Hicretin ikinci yılı... Yerinden yurdundan, evinden barkından edilen Müslümanlar, Medine'ye yerleşmişler, Allah Resûlü de, birçok idarî işleri yoluna koymuştu. Fakat o, müreffeh bir hayat sürmek için Medine'ye gitmiş değildi. İnsanları, Rableri ile tanıştırmak peygamberliğinin gereğiydi. Bu noktada, engelleyici her çabayı ortadan kaldırması zaruri olmuştu.
Çok kısa bir süre önce Mekke'de, Müslümanlar günlerce abluka altında tutulmuştu. Kadınlar, çocuklar aç, hastalar bîilaç... Kâfirler, ekonomik ve siyasî ambargo uygulamışlardı. Şimdi aynı insanlar, Şam-Mekke arasında ithalat ve ihracat yapıyor, Müslümanların bulunduğu bölgede onların aleyhinde ekonomik güç kazanıyorlardı. "Mü'min, bir delikten iki kere ısırılmaz", buyuran Allah Resûlü, artık Mekke müşriklerinin ısırmasına müsaade etmeyecekti. Muhacirlerin, Mekke'de terketmek zorunda kaldıkları mal varlıklarının hesabının sorulması zamanı da gelmişti.
Haber almıştı Allah Resûlü; Ebu Süfyan kumandasında yaklaşık kırk kişinin koruduğu Kureyş ticaret kervanı Şam'dan dönüyordu. Kendilerini yerlerinden yurtlarından çıkaran Kureyş'in bu kervanını vurmak için 310 küsûr ashabıyla yola çıktı. Ebu Süfyan da durumdan haberdar oldu. Damdam adında bir elçiyle Mekke müşriklerine haber uçurdu. Mekkeliler de hazırlıklarını tamamlayarak 1000 kişilik bir ordu ile Müslümanları karşılamak üzere yola çıktılar.

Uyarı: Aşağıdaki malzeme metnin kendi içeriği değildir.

(* ===== verification/Checksum.v ===== *)
(** The Internet checksum (src/common/checksum.c, after RFC 1071).

    Data is a list of bytes; the code reads it as 16-bit words of a
    little-endian host and adds a trailing odd byte as its low half. *)
From S2P Require Import Prelude CLib Bytes.
#[local] Open Scope Z_scope.

(** The first two loops: the sum of the words. *)
Fixpoint sum_words (data : list Z) (sum : Z) : Z :=
  match data with
  | lo :: hi :: rest => sum_words rest (u64 (sum + (lo + 256 * hi)))
  | [b] => u64 (sum + b)
  | [] => sum
  end.

(** The folding loop; a 64-bit sum is below 2^16 after five turns. *)
Fixpoint fold_sum (fuel : nat) (sum : Z) : Z :=
  match fuel with
  | O => sum
  | S fuel' =>
      if Z.shiftr sum 16 =? 0 then sum
      else fold_sum fuel' (u64 (Z.land sum 65535 + Z.shiftr sum 16))
  end.
Definition FOLD_FUEL : nat := 5.

(** checksum(data, length) with [length] the length of the list. *)
Definition checksum (data : list Z) : Z := u16 (Z.lnot (fold_sum FOLD_FUEL (sum_words data 0))).

(** ** The sum *)

(** The sum without wrap-around. *)
Fixpoint words (data : list Z) : Z :=
  match data with
  | lo :: hi :: rest => lo + 256 * hi + words rest
  | [b] => b
  | [] => 0
  end.

(** Induction two bytes at a time. *)
Lemma pairs_ind (P : list Z -> Prop) :
  P [] -> (forall b, P [b]) -> (forall lo hi l, P l -> P (lo :: hi :: l)) -> forall l, P l.
Proof.
  intros H0 H1 H2. fix IH 1. intros [|lo [|hi l]]; [exact H0|apply H1|apply H2, IH].
Qed.

Lemma words_bounds data : bytes_ok data -> 0 <= words data <= 65535 * Z.of_nat (length data).
Proof.
  induction data as [|b|lo hi l IH] using pairs_ind; intros H; cbn [words length].
  - lia.
  - inversion H; subst. lia.
  - inversion H as [|? ? Hlo H']; inversion H' as [|? ? Hhi H'']; subst. specialize (IH H''). lia.
Qed.

Lemma sum_words_eq data sum :
  bytes_ok data -> 0 <= sum -> sum + 65535 * Z.of_nat (length data) < 18446744073709551616 ->
  sum_words data sum = sum + words data.
Proof.
  revert sum. induction data as [|b|lo hi l IH] using pairs_ind; intros sum H Hs Hb;
    cbn [sum_words words length] in *.
  - lia.
  - inversion H; subst. rewrite u64_id; lia.
  - inversion H as [|? ? Hlo H']; inversion H' as [|? ? Hhi H'']; subst.
    rewrite u64_id, IH by (done || lia). lia.
Qed.

Lemma words_app a b : Nat.even (length a) = true -> words (a ++ b) = words a + words b.
Proof.
  induction a as [|x|lo hi l IH] using pairs_ind; intros He; cbn [app words]; [done|done|].
  rewrite IH by done. lia.
Qed.

(** ** Folding *)

Lemma fold_step s : 0 <= s -> Z.land s 65535 + Z.shiftr s 16 = s mod 65536 + s / 65536.
Proof.
  intros Hs. change 65535 with (Z.ones 16). rewrite Z.land_ones, Z.shiftr_div_pow2 by lia. done.
Qed.

(** What folding keeps: the residue modulo 2^16 - 1, and being zero. *)
Definition folded (s r : Z) : Prop := 0 <= r < 65536 /\ (65535 | s - r) /\ (r = 0 <-> s = 0).

Lemma folded_step s r :
  0 < s -> folded (s mod 65536 + s / 65536) r -> folded s r.
Proof.
  intros Hs (Hr & [k Hk] & Hz).
  pose proof (Z.div_mod s 65536 ltac:(lia)). pose proof (Z.mod_pos_bound s 65536 ltac:(lia)).
  pose proof (Z.div_pos s 65536 ltac:(lia) ltac:(lia)).
  split_and!; [lia|lia| |].
  - exists (k + s / 65536). lia.
  - split; intros; [|lia]. assert (s mod 65536 + s / 65536 = 0) by tauto. lia.
Qed.

Lemma fold_sum_small fuel s : 0 <= s < 65536 -> fold_sum fuel s = s.
Proof.
  intros Hs. destruct fuel; [done|]. cbn [fold_sum].
  rewrite Z.shiftr_div_pow2, Z.div_small by (cbn; lia). done.
Qed.

Lemma fold_sum_folded fuel s b :
  0 <= s <= b -> b < 18446744073709551616 ->
  (Nat.iter fuel (fun x => if x <? 65536 then x else Z.min (x - 65535) (65535 + x / 65536)) b < 65536) ->
  folded s (fold_sum fuel s).
Proof.
  revert s b. induction fuel as [|fuel IH]; intros s b Hs Hb Hit.
  { cbn in *. unfold folded. split_and!; [lia|lia|exists 0; lia|lia]. }
  destruct (Z.lt_ge_cases s 65536) as [Hsmall|Hbig].
  { rewrite fold_sum_small by lia. unfold folded. split_and!; [lia|lia|exists 0; lia|lia]. }
  cbn [fold_sum]. rewrite fold_step, Z.shiftr_div_pow2 by lia.
  change (2 ^ 16) with 65536.
  pose proof (Z.div_mod s 65536 ltac:(lia)) as Hdm. pose proof (Z.mod_pos_bound s 65536 ltac:(lia)) as Hmb.
  assert (Hd : 1 <= s / 65536) by (apply Z.div_le_lower_bound; lia).
  rewrite (proj2 (Z.eqb_neq _ _)) by lia.
  rewrite u64_id by (split; [lia|]; assert (s / 65536 <= s) by (apply Z.div_le_upper_bound; lia); lia).
  apply folded_step; [lia|].
  assert (Hdb : s / 65536 <= b / 65536) by (apply Z.div_le_mono; lia).
  apply (IH _ (Z.min (b - 65535) (65535 + b / 65536))).
  - split; [lia|]. apply Z.min_glb; lia.
  - assert (b / 65536 <= b) by (apply Z.div_le_upper_bound; lia). lia.
  - rewrite Nat.iter_succ_r in Hit. cbn beta in Hit.
    rewrite (proj2 (Z.ltb_ge b 65536)) in Hit by lia. exact Hit.
Qed.

Lemma fold_64 s :
  0 <= s < 18446744073709551616 -> folded s (fold_sum FOLD_FUEL s).
Proof.
  intros Hs. apply (fold_sum_folded _ s 18446744073709551615); [lia|lia|]. vm_compute. done.
Qed.

Definition small_enough (data : list Z) : Prop :=
  bytes_ok data /\ Z.of_nat (length data) < 281474976710656.

Lemma checksum_eq data :
  small_enough data ->
  exists r, folded (words data) r /\ checksum data = 65535 - r.
Proof.
  intros [Hb Hl]. unfold checksum. rewrite sum_words_eq by (done || lia). rewrite Z.add_0_l.
  pose proof (words_bounds data Hb). pose proof (fold_64 (words data) ltac:(lia)) as Hf.
  exists (fold_sum FOLD_FUEL (words data)). split; [done|]. destruct Hf as (Hr & _).
  unfold u16, Z.lnot. set (r := fold_sum _ _) in *.
  replace (Z.pred (- r)) with ((65535 - r) + (-1) * 65536) by lia.
  rewrite Z.mod_add, Z.mod_small by lia. lia.
Qed.

(** Storing the checksum makes the checksum of the whole zero. *)
Lemma checksum_fill before after lo hi :
  Nat.even (length before) = true -> small_enough (before ++ [0; 0] ++ after) ->
  0 <= lo < 256 -> 0 <= hi < 256 -> checksum (before ++ [0; 0] ++ after) = lo + 256 * hi ->
  checksum (before ++ [lo; hi] ++ after) = 0.
Proof.
  intros He Hsmall Hlo Hhi Hc. destruct (checksum_eq _ Hsmall) as (r & (Hr & [k Hk] & Hz) & Hcr).
  assert (Hs' : small_enough (before ++ [lo; hi] ++ after)).
  { destruct Hsmall as [Hb Hl]. unfold bytes_ok in *. rewrite !Forall_app in Hb. split.
    - unfold bytes_ok. rewrite !Forall_app. repeat constructor; try lia; tauto.
    - rewrite !length_app in *. cbn in *. lia. }
  destruct (checksum_eq _ Hs') as (r' & (Hr' & [k' Hk'] & Hz') & ->).
  destruct Hs' as [Hb _]. unfold bytes_ok in Hb. rewrite !Forall_app in Hb. destruct Hb as (Hb1 & _ & Hb2).
  rewrite words_app in * by done. cbn [app words] in *.
  pose proof (words_bounds before) as Hwb. pose proof (words_bounds after) as Hwa.
  specialize (Hwb Hb1). specialize (Hwa Hb2).
  assert (E : 65535 - r = lo + 256 * hi) by congruence.
  assert (Hpos : r' <> 0).
  { intros H0. apply Hz' in H0. assert (words before + (0 + 256 * 0 + words after) = 0) by lia.
    apply Hz in H. lia. }
  assert (r' = 65535); [|lia]. assert (Hm : (65535 | r')) by (exists (k + 1 - k'); lia).
  destruct Hm as [m Hm]. lia.
Qed.

(** A packet carries a valid checksum.  When the checksum of data with a zero
    checksum field, at an even offset, is stored into that field in host
    order, the checksum of the whole is 0, which is how a receiver checks it. *)
Theorem checksum_verifies before after lo hi :
  Nat.even (length before) = true -> small_enough (before ++ [0; 0] ++ after) ->
  0 <= lo < 256 -> 0 <= hi < 256 -> checksum (before ++ [0; 0] ++ after) = lo + 256 * hi ->
  checksum (before ++ [lo; hi] ++ after) = 0.
Proof. apply checksum_fill. Qed.

Lemma checksum_verifies_witness :
  checksum ([8; 0] ++ [0; 0] ++ [18; 52; 0; 1; 9]) = 220 + 256 * 202 /\
  checksum ([8; 0] ++ [220; 202] ++ [18; 52; 0; 1; 9]) = 0.
Proof.
  split; [reflexivity|]. apply (checksum_verifies [8; 0] [18; 52; 0; 1; 9] 220 202).
  - reflexivity.
  - split; [repeat (constructor; [lia|]); constructor|cbn; lia].
  - lia.
  - lia.
  - reflexivity.
Defined.

(** The checksum detects a change of one word.  Data that differ in one
    16-bit word have different checksums, except where 0x0000 and 0xffff were
    exchanged. *)
Theorem checksum_detects_word before after lo hi lo' hi' :
  Nat.even (length before) = true ->
  small_enough (before ++ [lo; hi] ++ after) -> small_enough (before ++ [lo'; hi'] ++ after) ->
  checksum (before ++ [lo; hi] ++ after) = checksum (before ++ [lo'; hi'] ++ after) ->
  (lo = lo' /\ hi = hi') \/ Z.abs (lo + 256 * hi - (lo' + 256 * hi')) = 65535.
Proof.
  intros He H1 H2 Heq.
  destruct (checksum_eq _ H1) as (r & (Hr & [k Hk] & _) & Hc).
  destruct (checksum_eq _ H2) as (r' & (Hr' & [k' Hk'] & _) & Hc').
  destruct H1 as [H1 _], H2 as [H2 _]. unfold bytes_ok in H1, H2. rewrite !Forall_app in H1, H2.
  destruct H1 as (_ & H1 & _), H2 as (_ & H2 & _).
  rewrite words_app in Hk, Hk' by done. cbn [app words] in *.
  assert (r = r') by lia. subst r'.
  inversion H1 as [|? ? Hlo H1']; inversion H1' as [|? ? Hhi _]; subst.
  inversion H2 as [|? ? Hlo' H2']; inversion H2' as [|? ? Hhi' _]; subst.
  assert (Hdiff : (lo + 256 * hi) - (lo' + 256 * hi') = (k - k') * 65535) by lia.
  assert (k - k' = 0 \/ k - k' = 1 \/ k - k' = -1) as [E|[E|E]] by lia; rewrite E in Hdiff; [left|right..]; lia.
Qed.

Lemma checksum_detects_word_witness :
  let p := [8; 0; 226; 202; 18; 52] in
  small_enough ([8; 0] ++ [226; 202] ++ [18; 52]) /\
  checksum ([8; 0] ++ [226; 202] ++ [18; 52]) = checksum ([8; 0] ++ [226; 202] ++ [18; 52]) /\
  ((226 = 226 /\ 202 = 202) \/ Z.abs (226 + 256 * 202 - (226 + 256 * 202)) = 65535).
Proof.
  intros p. assert (H : small_enough ([8; 0] ++ [226; 202] ++ [18; 52]))
    by (split; [repeat (constructor; [lia|]); constructor|cbn; lia]).
  split; [exact H|]. split; [reflexivity|].
  exact (checksum_detects_word [8; 0] [18; 52] 226 202 226 202 eq_refl H H eq_refl).
Defined.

İki ordu arasındaki askerî güç oranı dengesizdi. Kureyş'in 1000 askerine karşı 310 Müslüman... Müşriklerin 700 devesi ve 100 atına karşılık mü'minlerin sadece 70 develeri vardı. Müslümanlarda iki tane atlı bulunuyordu. Develere iki veya üç kişi, nöbetleşe binerek yollarına devam ediyorlardı. Bu güç dengesizliği, pek fazla ehemmiyet arzetmiyordu. Zira vakıanın sonunda anlaşılacağı üzere kuvvet, bilekten öte yürekteydi. Hak adına çarpan bir yürek, Hakk'ın yardım ve tecellisini yanında bulacaktı. Allah Resûlü, yollarına devam ettiler. Bu arada iki kişiyi, kervanın durumunu öğrenmek üzere çevreye gönderdiler. Kureyşlilerin ordu hazırlayarak yola çıktığını bilmiyorlardı. Üç kişiyi de, Bedir çevresinde olan biteni öğrenmek için saldılar. Kureyş'in sakaları olduklarını söyleyen iki köleyi yakaladılar. Ebu Süfyan hakkında onlardan bilgi edinmek istediler. Ön soruşturmadan sonra Hz. Peygamberin huzuruna getirildi iki köle. Efendimiz (sav), "Bana Kureyş'in yerini söyleyiniz", buyurdu. Yerini gösterdiler. Sayılarını sordu "pek çokturlar" cevabını aldı. Kesin rakam istiyordu Allah Resulü. Bilmediklerini söylediler. "Peki, günde kaç deve kesiliyor" diye sordu; "Bir gün dokuz, bir gün on" dediler. Bunun üzerine Kutlu Nebi; "Kureyşliler 900 ilâ 1000 kişidir", buyurdular. Gerçekten de Kureyş ordusu, bin kişi civarındaydı.Resûlullah ashabına yönelerek; "İşte, Mekke sizlere ciğerpârelerini gönderiyor", diyerek sözlerini açar ve istişareye başlar. Zaten o, çoğu işlerde ashabına danışmayı ihmal etmezdi ve istişarenin değişik görüş sahibi gönülleri bir noktada bütünleştirmesi bakımından ne derece önem arzettiğini müdrikti. Muhacirlerin temsilcileri, oldukça güzel şeyler söyleyerek içten bağlılıklarını ifade ettiler. Zaten onlar İslâm'ın ilk günlerinden beri imtihanla, çile ve meşakkatle yoğrulmuşlardı. Ancak, İslâm yolunda malını ortaya koyan Ensar için bir can imtihanı idi Bedir Savaşı. Ensar topluluğuna işaretle; "Ey nas, sizler de görüşünüzü bildiriniz", buyurdu Hz. Peygamber.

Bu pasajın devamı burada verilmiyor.